Do you want to increase the accuracy of your ADCs but find that their current resolution constrains you? Try the oversampling technique.
Introduction
Your microcontroller’s ADC is an indispensable tool for collecting analog data from the outside world. However, sometimes, you may find you need to get cleaner noise-free readings to get better results. Also, you may not be satisfied with your current ADC resolution (10 or 12 bits, that’s what’s common nowadays) and want to upscale it without adding an external expensive high-resolution ADC.
The solution is doing both oversampling and averaging on your ADC through firmware. This is a tried and tested method for any microcontroller-based ADC to filter noise and increase its resolution.
What is Oversampling and Averaging?
To oversample means to repeat the process of acquiring your ADC values. This process is best combined with averaging techniques. Through this, you effectively make a low-pass filter that averages a range of acquired values. This effectively filters out unwanted high-frequency noise acquired during acquisition or inherent in your ADC’s quantization. Because of this, you get a better SNR ratio which is suitable for most systems.
Increasing Bit Resolution
The same technique above effectively increases your ADC resolution. However, you’ll first have to know how much oversampling you need. If you’ll recall from your basic electronics, the Nyquist frequency (Fn) theorem states that you need at least two times the frequency of your waveform’s highest frequency as sampling frequency. This Nyquist frequency is the minimum sample frequency.
Fn = 2 x Fm
Fn = Nyquist frequency
Fm = Highest frequency of your sampled data
If you now go beyond the Nyquist frequency, you are effectively oversampling. If you oversample, you are also increasing the resolution of your measurement. This is the same principle of how oscilloscopes sample their data to get more accurate results.
The rule of thumb is to oversample your data by a factor of 4 to get an additional bit of resolution.
The main formula is:
Fos = 4^w x Fs
Fos = oversampling frequency
w = is the additional number of bits added
Fs = original sampling frequency
For example, to increase a 12-bit ADC’s resolution to 16-bits, replace w by 4.
Fos = 4^4 x Fs
So if your Fs = 1kHz, you should now sample at 256 kHz. That is 256 times your original sampling frequency.
Psuedo Code for Oversampling
Here is an example pseudo code to oversample a 12-bit ADC to become a 16-bit ADC.
Here are the definitions. NUM_OF_SAMPLES are the number of samples required to get a 16-bit resolution from a 12-bit. BIT_SHIFT_DIV means bit division by 256 to get the average of the result. Hence, you are really averaging the result.
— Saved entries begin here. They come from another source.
(** *** The version-1 notifier *)

(** X20. [sendTweet] checks the four credentials as [sendTweetV2] does: with
    one of them missing the two do the same, one log line and no call.  With
    all four set it posts one status update, and it panics exactly when the
    update fails without an HTTP response, on the status code it reads for
    the log line. *)
Theorem sendTweet_checks_as_V2 (W : World) (Update : string → UpdateAnswer)
    (collection : opensea.OpenSeaCollection) (count : Z) (twitKey : TwitterKeys) :
  (¬ twitterConfigured twitKey →
   sendTweet Update collection count twitKey = sendTweetV2 W collection count twitKey)
  ∧ (twitterConfigured twitKey →
     ∃ text rest,
       trace (sendTweet Update collection count twitKey) = EvCreateTweet text :: rest
       ∧ logsOnly rest
       ∧ (outcome (sendTweet Update collection count twitKey) = Stop Panicked
          ↔ UpdateError (Update text) ≠ None ∧ RespStatusCode (Update text) = None)
       ∧ (outcome (sendTweet Update collection count twitKey) ≠ Stop Panicked →
          outcome (sendTweet Update collection count twitKey) = Done ())).
Proof.
  split.
  - intros Hnot. unfold sendTweet, sendTweetV2.
    repeat (case_decide; [done|]). destruct Hnot. by split_and!.
  - intros (? & ? & ? & ?). unfold sendTweet. rewrite !decide_False by done.
    cbv zeta. eexists _, _. rewrite Run_bind_trace, Run_bind_result. simpl.
    split; [done|].
    destruct (UpdateError (Update _)) as [err|];
      [destruct (RespStatusCode (Update _)) as [code|]|]; simpl.
    + split_and!; [quiet_trace| |done]. split; [done|]. by intros [_ ?].
    + split_and!; [quiet_trace| |done]. done.
    + split_and!; [quiet_trace| |done]. split; [done|]. by intros [? _].
Qed.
#define NUM_OF_SAMPLES 256
#define BIT_SHIFT_DIV 4
Here are the variables used—a 16-bit result_12V variable for the resulting value. An int_dec counter is initialized to 256. And a long 32-bit variable accumator_12V to act as an accumulator to hold the values while averaging.
// ADC averaging variables
// continuous voltage monitor mode
uint16_t result_12v; // Output result from oversampling and
// averaging 16 samples from the ADC for
// 14-bit measurement resolution
uint16_t int_dec=NUM_OF_SAMPLES; // integrate/decimate counter
// we post a new result when
// int_dec = 0
uint32_t accumulator_12v=0L; // heres where we integrate the ADC samples
volatile int result_12v_complete;
And here is the averaging ADC_isr() routine that executes whenever the ADC acquires a value. The accumaltor adds up the values until the number of samples have finished. After that, the result variable will hold the average value which is the accumulator divided by 256 through bit shifting 4 times. Note that adc_val holds the value of the ADC after every conversion.
void ADC_isr(void)
{
accumulator_12v += adc_val; // read ADC value and add to running total
int_dec--; // update decimation counter
if (int_dec == 0) { // if zero, then decimate
int_dec = NUM_OF_SAMPLES; // reset counter
result_12v = accumulator_12v >> BIT_SHIFT_DIV; // Shift to perform the divide operation
accumulator_12v = 0L; // dump accumulator
result_12v_complete = 1;
}
}
The result_12V values are cleaner ADC data as well as higher resolution values than what your adc_val holds.
Conclusion
You can upgrade almost any type of ADC from a microcontroller to have a higher resolution and a cleaner noise-free output. This is through writing firmware for oversampling and averaging the ADC data.